Challenge time! In this episode, practice creating your own custom shape. Let's dive in!
Create a list of shapes to select from, then learn how to exploit type erasure and create enums with associated values.
Learn about GeometryReader and how to use it for laying out views. Create a scrolling grid list of custom shapes.
Create data storage for the mind map cells using an environment object, and draw example cells from the model.
Learn how to create gestures to select a mind map cell, drag it, and add a new cell by double-tapping the background.
Review where you are with your SwiftUI drawing, and look forward to how we'll enhance our skills by drawing custom controls.
Part 2: Custom Controls
In this section, you'll learn how to make custom controls by creating a simple slider and a complex flyout menu with multiple options.
Create a custom slider with a gradient background, and learn how to send inputs to controls and receive outputs.
Later, you'll create a sketch pad, so here you'll create a reusable color picker to allow the selection of different drawing colors.
SF Symbols are fantastic Apple-designed vector icons. But did you know you can create your own SF Symbols? Open up your vector editor and have a go!

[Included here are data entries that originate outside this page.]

(** * File-Allocation-System: stack numbering, borrow workflow, record
      filtering / sorting / paging and user management

    A shallow embedding of the view logic of
    - [src/pages/ProcurementList.tsx] (component [ProcurementList]) and
    - the [UserManagement] component bundled in [src/contexts/DataContext.tsx],
    together with the properties the specification states about them.

    Conventions of the embedding
    - JavaScript strings are Rocq [string]s (one-byte characters); only the
      ASCII part of [toLowerCase] is modelled.
    - JavaScript numbers that the code uses as integers (stack numbers,
      epoch milliseconds, page numbers, comparator results) are [Z];
      [NaN] results are [None].
    - An optional field [f?: T] is an [option T]; [None] is [undefined].
    - [Array.prototype.sort] is a stable insertion sort driven by the
      comparator; for a comparator that is a consistent order every stable
      sort returns the same array.
    - The remote store and the toast / dialog layer are explicit state: a
      [World] threaded through a small state-and-exception monad. *)

From stdpp Require Import base tactics option list strings pretty sorting.
From Stdlib Require Import ZArith Lia Ascii.
From Stdlib Require String.

Local Open Scope string_scope.
Local Open Scope Z_scope.

(** ** JavaScript strings *)

Module JsString.

Definition isUpper (c : ascii) : bool :=
  let n := nat_of_ascii c in (65 <=? n)%nat && (n <=? 90)%nat.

Learn about rotation and scale effects by creating a circular flyout menu and placing your icons around the edge of a circle.

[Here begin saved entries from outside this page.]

(** The slope correction does not check the number of peaks.
    For scan dimension 1 and the k-th trace (I1D, V1D, d1D):
    - if the peak finder reports no peak on d1D and the traces before it
      were corrected, the call raises TypeError (slice() without arguments);
    - if it reports exactly one peak, at index p, and the call returns, then
      the line was fitted to the samples before p, and row k of the stored
      V_corr is V1D minus that line. *)
Theorem slope_correction_peak_count (st : state) (li lv ld : loc) (Ia Va da : farray)
    (ri rv rd : list farray) (pf : finder) (kw : gmap string pyval)
    (k : nat) (I1D V1D d1D : farray) :
  self.scan_dim (obj st) = Some 1%Z ->
  heap st !! li = Some Ia -> heap st !! lv = Some Va -> heap st !! ld = Some da ->
  rows Ia = Ok ri -> rows Va = Ok rv -> rows da = Ok rd ->
  zip3 ri rv rd !! k = Some (I1D, V1D, d1D) ->
  ndim I1D = 1 -> ndim V1D = 1 ->
  (forall props,
      call_finder pf (finder_defaults pf (VInt 100) kw) d1D = Ok (Peaks (Ints []) props) ->
      props !! "prominences" = Some (PFloats []) ->
      (forall j t, j < k -> zip3 ri rv rd !! j = Some t ->
                   is_ok (correct_trace pf (finder_defaults pf (VInt 100) kw)
                            (fst (fst t)) (snd (fst t)) (snd t)) = true) ->
      get_2wire_slope_correction (Some li) (Some lv) (Some ld) pf kw st = Raise TypeError)
  /\
  (forall p props prom l st',
      call_finder pf (finder_defaults pf (VInt 100) kw) d1D = Ok (Peaks (Ints [p]) props) ->
      props !! "prominences" = Some (PFloats [prom]) ->
      get_2wire_slope_correction (Some li) (Some lv) (Some ld) pf kw st = Ok (l, st') ->
      exists m c corrected rs a,
        lin_fit (py_slice None p (data I1D)) (py_slice None p (data V1D)) = Ok (m, c) /\
        nd_map2 PrimFloat.sub V1D
          (nd_map (fun i => PrimFloat.add (PrimFloat.mul m i) c) I1D) = Ok corrected /\
        rs !! k = Some corrected /\
        stack rs = Ok a /\
        heap st' !! l = Some a /\
        self.V_corr (obj st') = Some l).
Proof.
  intros Hd Hi Hv Hdd Hri Hrv Hrd Hk HI1 HV1.
  rewrite (get_2wire_scan_dim_1 st li lv ld Ia Va da ri rv rd pf kw Hd Hi Hv Hdd Hri Hrv Hrd).
  split.
  - intros props Hf Hp Hbefore.
    rewrite (rmap_raise_at _ _ k (I1D, V1D, d1D) TypeError Hk); [reflexivity| |exact Hbefore].
    simpl. apply (correct_trace_no_peak pf _ I1D V1D d1D props Hf Hp).
  - intros p props prom l st' Hf Hp Hcall.
    destruct (rmap _ _) as [rs|] eqn:Hrs; [|discriminate].
    destruct (stack rs) as [a|] eqn:Ha; [|discriminate].
    inversion Hcall; subst l st'; clear Hcall.
    destruct (rmap_ok_lookup _ _ _ k _ Hrs Hk) as (corrected & Hc & Hl).
    simpl in Hc.
    rewrite (correct_trace_one_peak pf _ I1D V1D d1D p props prom Hf Hp HI1 HV1) in Hc.
    destruct (lin_fit _ _) as [[m c]|] eqn:Hfit; [|discriminate]. simpl in Hc.
    exists m, c, corrected, rs, a. repeat split; try assumption.
    + simpl. rewrite lookup_app_r by lia. rewrite Nat.sub_diag. reflexivity.
    + simpl. destruct (obj st). reflexivity.
Qed.

End twowire.

(** The example data: one peak in each sweep of [dVdI_one_peak], one peak
    and none in the sweeps of [dVdI_2x6]. *)
Example peak_counts_one_peak : peak_counts Ref.numerics dVdI_one_peak = Ok [1; 1].
Proof. vm_compute. reflexivity. Qed.

Example peak_counts_2x6 : peak_counts Ref.numerics dVdI_2x6 = Ok [1; 0].
Proof. vm_compute. reflexivity. Qed.

(** C3: the slope correction has no check of the number of peaks.  On the
    loaded data set whose dV/dI has exactly one peak in each sweep, fewer
    than the two that bound the branch, it raises nothing and stores a
    corrected voltage; on the data set whose second sweep has no peak it
    fails with the TypeError of slice() called without arguments, not with
    an error of its own. *)
Theorem slope_correction_one_peak_returns :
  peak_counts Ref.numerics dVdI_one_peak = Ok [1; 1] /\
  is_ok (get_2wire_slope_correction (N := Ref.numerics) None None None find_peaks ∅ st_one_peak)
  = true /\
  peak_counts Ref.numerics dVdI_2x6 = Ok [1; 0] /\
  get_2wire_slope_correction (N := Ref.numerics) None None None find_peaks ∅ st_loaded
  = Raise TypeError.
Proof. repeat split; vm_compute; reflexivity. Qed.

Lemma slope_correction_peak_count_witness :
  get_2wire_slope_correction (N := Ref.numerics) (Some 0) (Some 1) (Some 2) find_peaks ∅ st_loaded
  = Raise TypeError
  /\
  exists m c corrected rs a,
    lin_fit (N := Ref.numerics) (py_slice None 3 [0; 1; 2; 3; 4; 5]%float)
                                (py_slice None 3 [0; 1; 2; 9; 10; 11]%float) = Ok (m, c) /\
    nd_map2 PrimFloat.sub (fvec [0; 1; 2; 9; 10; 11]%float)
      (nd_map (fun i => PrimFloat.add (PrimFloat.mul m i) c) (fvec [0; 1; 2; 3; 4; 5]%float))
    = Ok corrected /\
    rs !! 0 = Some corrected /\
    stack rs = Ok a.
Proof.
  split.
  - refine (proj1 (slope_correction_peak_count Ref.numerics st_loaded 0 1 2
                     I_2x6 V_2x6 dVdI_2x6 _ _ _ find_peaks ∅ 1
                     (fvec [5; 4; 3; 2; 1; 0]%float) (fvec [0; 0; 0; 0; 0; 0]%float)
                     (fvec [0; 0; 0; 0; 0; 0]%float)
                     eq_refl eq_refl eq_refl eq_refl eq_refl eq_refl eq_refl eq_refl
                     eq_refl eq_refl) _ _ _ _).
    + vm_compute. reflexivity.
    + vm_compute. reflexivity.
    + intros [|[|j]] t Hj Ht; [|lia|lia].
      inversion Ht; subst t. vm_compute. reflexivity.
  - pose proof (proj2 (slope_correction_peak_count Ref.numerics st_one_peak 0 1 2
                     I_2x6 V_one_peak dVdI_one_peak _ _ _ find_peaks ∅ 0
                     (fvec [0; 1; 2; 3; 4; 5]%float) (fvec [0; 1; 2; 9; 10; 11]%float)
                     (fvec [0; 0; 0; 200; 0; 0]%float)
                     eq_refl eq_refl eq_refl eq_refl eq_refl eq_refl eq_refl eq_refl
                     eq_refl eq_refl)) as H.
    destruct (get_2wire_slope_correction (N := Ref.numerics) (Some 0) (Some 1) (Some 2)
                find_peaks ∅ st_one_peak) as [[l st']|] eqn:Hcall.
    + destruct (H 3%Z _ 200%float l st' ltac:(vm_compute; reflexivity)
                  ltac:(vm_compute; reflexivity) Hcall)
        as (m & c & corrected & rs & a & H1 & H2 & H3 & H4 & _).
      exists m, c, corrected, rs, a. auto.
    + vm_compute in Hcall. discriminate.
Defined.

(** ** Derivative-domain detector (get_Ic_deriv) *)

Section no_peak.
Context (N : Numerics).


(** Its property record is an IndexError (a boolean index of length one on
    a trace of another length), which only the custom branch catches. *)
Lemma record_no_peak (Y_name : string) (I1D V1D : farray) (Y1D : yarray) :
  length (data I1D) <> 1 ->
  record Y_name I1D V1D Y1D (Peaks (Bools [false]) ∅) = Raise IndexError.
Proof.
  intros H. unfold record, index_by. simpl.
  destruct (length (data I1D)) as [|[|n]]; [reflexivity|congruence|reflexivity].
Qed.

Lemma record_or_nan_no_peak (Y_name : string) (I1D V1D : farray) (Y1D : yarray) :
  length (data I1D) <> 1 ->
  is_ok (record_or_nan Y_name I1D V1D Y1D (Peaks (Bools [false]) ∅)) = true.
Proof.
  intros H. unfold record_or_nan. rewrite record_no_peak by assumption. reflexivity.
Qed.

(** It cannot pass both selections: the critical one needs the samples
    before index 0 inside the band, the retrapping one needs them outside. *)
Lemma classify_slice_no_peak (s1 s2 : bool) (tol_offset V_offset : float) (w2 : nat)
    (I1D I1D' V1D : farray) (c r : picked) :
  classify_slice true s1 tol_offset V_offset w2 I1D V1D (Peaks (Bools [false]) ∅) = Ok c ->
  classify_slice false s2 tol_offset V_offset w2 I1D' V1D (Peaks (Bools [false]) ∅) = Ok r ->
  False.
Proof.
  unfold classify_slice, jump_mask. simpl.
  destruct (ndim V1D =? 1); [|discriminate]. simpl.
  unfold window_means. simpl.
  destruct (take (data V1D) _) as [vb|]; [|discriminate]. simpl.
  destruct (take (data V1D) _) as [va|]; [|discriminate]. simpl.
  destruct (inside tol_offset V_offset (np_mean vb));
    destruct (inside tol_offset V_offset (np_mean va)); simpl; discriminate.
Qed.

End no_peak.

Install the menu into the app and add custom actions to it. You'll be able to delete cells and also use your shapes grid to choose the shape of each cell.
In this episode, learn how easy it is to create a simple drawing pad using drag gestures and SwiftUI paths.
To practice installing an existing custom control, install the color picker into the drawing pad and hook it up to the drawing color.
Review custom controls and look ahead to the next part, where you'll combine UIKit views with SwiftUI views.
Part 3: Support SwiftUI with Core Graphics
In this part you'll draw images, use Core Graphics with UIKit and merge these views seamlessly with your existing SwiftUI app.
Understand how the SwiftUI paradigm differs from UIKit. Learn how a view is rendered, and discover Core Animation layers and Core Graphics contexts.
Examine the View Hierarchy Debugger in Xcode. Then create a Core Graphics context, draw into it and extract an image.
Upgrade your SwiftUI drawing pad to UIKit. Examine the app architecture and understand how to insert UIKit views in a SwiftUI app.
Learn how to use Pencil for custom drawing and draw smooth lines with thickness dependent on pressure.
Understand the extra features that drawing with Pencil gives you. Use the tilt of the pencil to change from drawing to shading.
Now that you've created a UIKit drawing pad, add it as a custom option to the flyout menu and show it as a modal view.
In your final challenge, extract the sketch from the drawing pad into an image, create a thumbnail and display it on a mind map cell.
Go low-level into Core Graphics and examine individual pixels. Learn how to retrieve the pixel color and switch the drawing color to this color.
Congrats on finishing the course! Review what you've learned, and find out where to go from here.